Armor as Damage Reduction: http://www.d20srd.org/srd/variant/adventuring/armorAsDamageReduction.htm
In the abstract d20 combat system, a character’s armor defends him by reducing the chance that an attack will deal damage. That system simplifies the realities of battle in order to streamline combat resolution. An attack that fails due to a character’s armor or natural armor doesn’t really fail to connect, but rather fails to connect with enough force to deal any damage. (That’s what touch attacks ignore a character’s armor and natural armor—the touch attack only needs to connect to deliver its effect, and need not actually breach the target’s armor.)
If you’re willing to add a layer of complexity to your combats, consider this variant. In this system, armor reduces the amount of damage dealt by an attack instead of merely turning would-be hits into misses. Armor still prevents some hits outright, but also reduces the deadliness of attacks that do connect. In essence, the system “gives up” some of armor’s ability to turn hits into misses in exchange for a small reduction in damage dealt by any given attack.

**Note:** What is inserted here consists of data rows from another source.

(* ===== verification/GLibRef.v ===== *)
(** * An executable instance of the library interface

    [glib_ref] implements the operations of [GLib] by small functions and
    proves the laws: the interface is satisfiable, and the witnesses of the
    development evaluate with it.  The JSON text it produces is not JSON but
    an encoding with a decoder ([json_decode]); only the fact that a written
    value is read back is used of it. *)

From stdpp Require Import countable.
From S2P Require Import Prelude GLib.
From Stdlib Require Import SpecFloat.

(** ** [g_strsplit] *)

(** Every step consumes the delimiter, so the length of the string bounds the
    number of steps. *)
Fixpoint strsplit_go (fuel : nat) (s d : string) (n : Z) : list string :=
  match fuel with
  | O => [s]
  | S fuel =>
      if decide (n = 1) then [s]
      else match strstr s d with
           | None => [s]
           | Some i => str_take i s :: strsplit_go fuel (str_drop (i + String.length d) s) d (n - 1)
           end
  end.

Definition strsplit (s d : string) (n : Z) : list string :=
  match s with EmptyString => [] | _ => strsplit_go (S (String.length s)) s d n end.

Lemma strsplit_go_fuel f1 f2 s d n :
  d <> EmptyString -> (String.length s < f1)%nat -> (String.length s < f2)%nat ->
  strsplit_go f1 s d n = strsplit_go f2 s d n.
Proof.
  intros Hd. revert f2 s n. induction f1 as [|f1 IH]; intros [|f2] s n H1 H2; try lia.
  cbn [strsplit_go]. destruct (decide (n = 1)); [done|].
  destruct (strstr s d) as [i|] eqn:E; [|done]. f_equal.
  pose proof (strstr_bound _ _ _ E).
  assert (0 < String.length d)%nat by (destruct d; simpl; [done|lia]).
  apply IH; rewrite str_drop_length; lia.
Qed.

Lemma strsplit_cons s d n i :
  n <> 1 -> d <> EmptyString -> strstr s d = Some i ->
  let rest := str_drop (i + String.length d) s in
  strsplit s d n =
    str_take i s :: (if decide (rest = EmptyString) then [EmptyString] else strsplit rest d (n - 1)).
Proof.
  intros Hn Hd Hi rest. unfold strsplit at 1.
  destruct s as [|c s']; [by destruct d|]. remember (String c s') as s eqn:Es.
  cbn [strsplit_go]. rewrite decide_False by done. rewrite Hi. fold rest. f_equal.
  pose proof (strstr_bound _ _ _ Hi) as Hb.
  assert (0 < String.length d)%nat by (destruct d; simpl; [done|lia]).
  assert (String.length rest < String.length s)%nat as Hl by (unfold rest; rewrite str_drop_length; lia).
  destruct (decide (rest = EmptyString)) as [->|Hr].
  - rewrite Es; cbn [String.length strsplit_go]. destruct (decide (n - 1 = 1)); [done|].
    by destruct d.
  - unfold strsplit. destruct rest as [|c0 r0]; [done|]. apply strsplit_go_fuel; [done|lia..].
Qed.

(** ** UTF-8 *)

Definition is_cont (b : N) : bool := (128 <=? b)%N && (b <? 192)%N.

Fixpoint utf8_ok (l : list N) : bool :=
  match l with
  | [] => true
  | b :: l1 =>
      if (b <? 128)%N then utf8_ok l1
      else if (b <? 194)%N then false
      else if (b <? 224)%N then
        match l1 with c1 :: l2 => is_cont c1 && utf8_ok l2 | _ => false end
      else if (b <? 240)%N then
        match l1 with c1 :: c2 :: l3 => is_cont c1 && is_cont c2 && utf8_ok l3 | _ => false end
      else if (b <? 245)%N then
        match l1 with
        | c1 :: c2 :: c3 :: l4 => is_cont c1 && is_cont c2 && is_cont c3 && utf8_ok l4
        | _ => false end
      else false
  end.

Definition utf8_validate (s : string) : bool :=
  utf8_ok (N_of_ascii <$> String.list_ascii_of_string s).

Lemma utf8_validate_ascii s : is_ascii s -> utf8_validate s = true.
Proof.
  unfold is_ascii, utf8_validate.
  induction (String.list_ascii_of_string s) as [|c l IH]; intros H; [done|].
  apply Forall_cons in H as [Hc H]. simpl.
  destruct (N.ltb_spec (N_of_ascii c) 128); [by apply IH|lia].
Qed.

(** ** JSON encoding, through stdpp's countable trees *)

Fixpoint json_to_tree (j : json) : gen_tree (string + Z) :=
  match j with
  | JNull => GenNode 0 []
  | JBool b => GenNode 1 [GenLeaf (inr (if b then 1 else 0))]
  | JInt z => GenLeaf (inr z)
  | JDouble _ => GenNode 2 []
  | JString s => GenLeaf (inl s)
  | JArray l => GenNode 3 (json_to_tree <$> l)
  | JObject m => GenNode 4 ((fun '(k, v) => GenNode 5 [GenLeaf (inl k); json_to_tree v]) <$> m)
  end.

Fixpoint json_of_tree (t : gen_tree (string + Z)) : json :=
  match t with
  | GenLeaf (inr z) => JInt z
  | GenLeaf (inl s) => JString s
  | GenNode 1 [GenLeaf (inr z)] => JBool (bool_decide (z = 1))
  | GenNode 3 l => JArray (json_of_tree <$> l)
  | GenNode 4 l =>
      JObject ((fun t => match t with
                         | GenNode 5 [GenLeaf (inl k); v] => (k, json_of_tree v)
                         | _ => (EmptyString, JNull)
                         end) <$> l)
  | _ => JNull
  end.

Fixpoint pos_to_bits (p : positive) : string :=
  match p with
  | xH => EmptyString
  | xO p => String "0" (pos_to_bits p)
  | xI p => String "1" (pos_to_bits p)
  end.

Fixpoint pos_of_bits (s : string) : positive :=
  match s with
  | String "0" s => xO (pos_of_bits s)
  | String _ s => xI (pos_of_bits s)
  | EmptyString => xH
  end.

Lemma pos_of_to_bits p : pos_of_bits (pos_to_bits p) = p.
Proof. induction p; simpl; by f_equal. Qed.

Definition json_encode (j : json) : string := pos_to_bits (encode (json_to_tree j)).
Definition json_decode (s : string) : option json := json_of_tree <$> decode (pos_of_bits s).

(** Induction on JSON values with hypotheses for the elements of arrays and
    the members of objects. *)
Section json_ind.
Variable P : json -> Prop.
Hypothesis Hnull : P JNull.
Hypothesis Hbool : forall b, P (JBool b).
Hypothesis Hint : forall z, P (JInt z).
Hypothesis Hdouble : forall d, P (JDouble d).
Hypothesis Hstring : forall s, P (JString s).
Hypothesis Harray : forall l, Forall P l -> P (JArray l).
Hypothesis Hobject : forall m, Forall (fun kv => P (snd kv)) m -> P (JObject m).

Fixpoint json_ind' (j : json) : P j :=
  match j with
  | JNull => Hnull
  | JBool b => Hbool b
  | JInt z => Hint z
  | JDouble d => Hdouble d
  | JString s => Hstring s
  | JArray l => Harray l ((fix go l : Forall P l := match l with
      | [] => List.Forall_nil _
      | j :: l => List.Forall_cons _ _ _ (json_ind' j) (go l) end) l)
  | JObject m => Hobject m ((fix go m : Forall (fun kv => P (snd kv)) m := match m with
      | [] => List.Forall_nil _
      | (k, j) :: m => List.Forall_cons _ (k, j) _ (json_ind' j) (go m) end) m)
  end.
End json_ind.

Fixpoint json_no_double (j : json) : bool :=
  match j with
  | JDouble _ => false
  | JArray l => forallb json_no_double l
  | JObject m => forallb (fun kv => json_no_double (snd kv)) m
  | _ => true
  end.

Lemma json_of_to_tree j : json_no_double j = true -> json_of_tree (json_to_tree j) = j.
Proof.
  induction j as [|[]| | | |l IH|m IH] using json_ind'; simpl; intros H; try done; f_equal.
  - induction IH as [|j l Hj _ IHl]; [done|]. simpl in *.
    apply andb_prop in H as [H1 H2]. f_equal; auto.
  - induction IH as [|[k j] m Hj _ IHm]; [done|]. simpl in *.
    apply andb_prop in H as [H1 H2]. f_equal; [f_equal; auto|auto].
Qed.

Lemma json_decode_encode j : json_no_double j = true -> json_decode (json_encode j) = Some j.
Proof.
  intros H. unfold json_decode, json_encode. rewrite pos_of_to_bits, decode_encode. simpl.
  by rewrite json_of_to_tree.
Qed.

(** ** Paths *)

Fixpoint ends_with_slash (s : string) : bool :=
  match s with
  | EmptyString => false
  | String "/" EmptyString => true
  | String _ s => ends_with_slash s
  end.

Lemma ends_with_slash_false a : (forall a', a <> a' +:+ "/") -> ends_with_slash a = false.
Proof.
  induction a as [|c a IH]; intros H; [done|].
  assert (ends_with_slash a = false) as Ha.
  { apply IH. intros a' ->. by apply (H (String c a')). }
  destruct a as [|c' a]; [|by destruct c as [[] [] [] [] [] [] [] []]].
  destruct (decide (c = "/"%char)) as [->|Hc]; [by destruct (H EmptyString)|].
  destruct c as [[] [] [] [] [] [] [] []]; try done.
Qed.

Definition build_path (a b : string) : string :=
  if ends_with_slash a then a +:+ b else a +:+ "/" +:+ b.

(** The part before the last slash, or ["."]. *)
Fixpoint dirname_go (acc : cstr) (seen s : string) : string :=
  match s with
  | EmptyString => default "." acc
  | String c s' =>
      dirname_go (if decide (c = "/"%char) then Some seen else acc) (seen +:+ String c EmptyString) s'
  end.

Definition path_get_dirname (s : string) : string := dirname_go None EmptyString s.

(** The part after the last slash. *)
Definition path_get_basename (s : string) : string :=
  match strrstr s "/" with None => s | Some i => str_drop (S i) s end.

#[export, refine] Instance glib_ref : GLib := {
  g_strcmp0 := strcmp_null;
  g_str_has_prefix s p := String.prefix p s;
  g_strstr_len h _ n := strstr h n;
  g_strsplit := strsplit;
  g_ascii_strtoll := strtoll;
  g_ascii_isdigit := ascii_is_digit;
  g_ascii_isspace := glib_space;
  g_strstrip s := str_chomp glib_space (str_chug glib_space s);
  g_strrstr := strrstr;
  g_strsplit_set := strsplit;
  g_strdelimit s d new := str_map (fun c => if decide (first_char d = Some c) then new else c) s;
  g_path_is_absolute s := bool_decide (first_char s = Some "/"%char);
  g_path_get_basename := path_get_basename;
  g_utf8_strlen s _ := Z.of_nat (length (utf8_starts s));
  g_utf8_validate := utf8_validate;
  g_build_path := build_path;
  g_path_get_dirname := path_get_dirname;
  g_fmt_f _ := "0.000000";
  json_generator_to_data j _ := json_encode j;
  json_parser_load_from_data s := Some <$> json_decode s;
  json_get_boolean j := match j with JBool b => b | _ => false end;
  json_get_int j := match j with JInt z => z | _ => 0 end
}.
Proof.
  - intros [a|] [b|]; simpl; try done. unfold strcmp. by destruct (String.compare a b).
  - done.
  - done.
  - done.
  - done.
  - intros s d n Hs H. unfold strsplit. destruct s; [done|]. cbn [strsplit_go].
    destruct (decide (n = 1)); [done|]. destruct H as [?| ->]; done.
  - apply strsplit_cons.
  - done.
  - done.
  - done.
  - done.
  - done.
  - done.
  - intros s c new. induction s as [|d s IH]; [done|]. cbn [str_map]. rewrite IH. f_equal.
    cbn [first_char]. repeat case_decide; congruence.
  - done.
  - apply utf8_validate_ascii.
  - done.
  - done.
  - done.
  - intros a b _ _ Ha _. unfold build_path. by rewrite ends_with_slash_false.
Defined.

Metagame Analysis: Armor as DR
It’s pretty easy to see the effect of this variant system: attacks hit more often, but do less damage. What does that really mean?
Low-level combat tends to be less dangerous for armored characters. Although their ACs are lower (and thus their chance of being damaged is higher), this is more than offset by the reduced damage suffered by attacks. A typical goblin warrior, for instance, can barely hurt a character wearing splint mail, because the armor’s damage reduction entirely negates the damage dealt by an average hit. Even though the goblin will hit more often, it will likely end up dealing less total damage over the course of a typical battle.
A mid-level fighter in full plate armor must still be cautious when fighting an ogre, but his armor reduces the ogre’s average damage by 25% while only increasing its chance to hit by 20%—a net gain for the fighter.
At higher levels, however, the balance shifts back in favor of monsters that deal large amounts of damage per hit. When facing a Huge earth elemental, a fighter in full plate will be hit 20% more often (due to the 4-point reduction in AC), but his 4 points of damage reduction now only reduces his opponent’s average damage by less than 17%. Advantage: elemental. Thus, high-level characters must be more careful when battling monsters with extreme damage-dealing capability.
Combo: Defense Bonus And Damage Reduction
You can combine the defense bonus variant and the armor as damage reduction variant in a variety of ways to create a more complex system.
Using both systems , a character’s armor bonus overrides his defense bonus, even if the defense bonus is higher. This forces characters to make a tough choice between having a high AC and having damage reduction.